(** [/residents/nongermans]. *)
Definition get_residents_non_germans (rows : list row) : result returned :=
  let schema := schemas "NonGermanNationalsResidenceStatus" in
  models ← comprehension (call schema
      [ ("year", "year"); ("permanent_residency",
        "permanent_residency");
        ("permanent_residency_according_eu_freedom_movement_act",
        "permanent_residency_according_eu_freedom_movement_act");
        ("permanent_residency_third_country_nationality",
        "permanent_residency_third_country_nationality");
        ("without_permanent_residency", "without_permanent_residency");
        ("asylum_seeker", "asylum_seeker");
        ("suspension_of_deportation", "suspension_of_deportation") ]) rows;
  Ok (Models models).

(** [/residents/debtcounseling]. *)
Definition get_residents_debt_counseling (rows : list row) : result returned :=
  let schema := schemas "DebtCounselingOfResidents" in
  models ← comprehension (call schema
      [ ("year", "year"); ("household_type_id", "household_type_id");
        ("residents", "residents") ]) rows;
  Ok (Models models).

(** [/residents/education/support]. *)
Definition get_residents_education_support (rows : list row) : result returned :=
  let schema := schemas "ChildEducationSupport" in
  models ← comprehension (call schema
      [ ("year", "year"); ("educational_assistance",
        "educational_assistance"); ("parenting_counselor",
        "parenting_counselor"); ("pedagogical_family_assistance",
        "pedagogical_family_assistance"); ("child_day_care_facility",
        "child_day_care_facility"); ("full_time_care",
        "full_time_care"); ("residential_education",
        "residential_education"); ("integration_assistance",
        "integration_assistance"); ("additional_support",
        "additional_support") ]) rows;
  Ok (Models models).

WHAT YOU NEED TO DO — Bring together all lines from the listing that contain the word "Definition".

SOLUTION FOR THIS PROBLEM —
Definition get_residents_non_germans (rows : list row) : result returned :=
Definition get_residents_debt_counseling (rows : list row) : result returned :=
Definition get_residents_education_support (rows : list row) : result returned :=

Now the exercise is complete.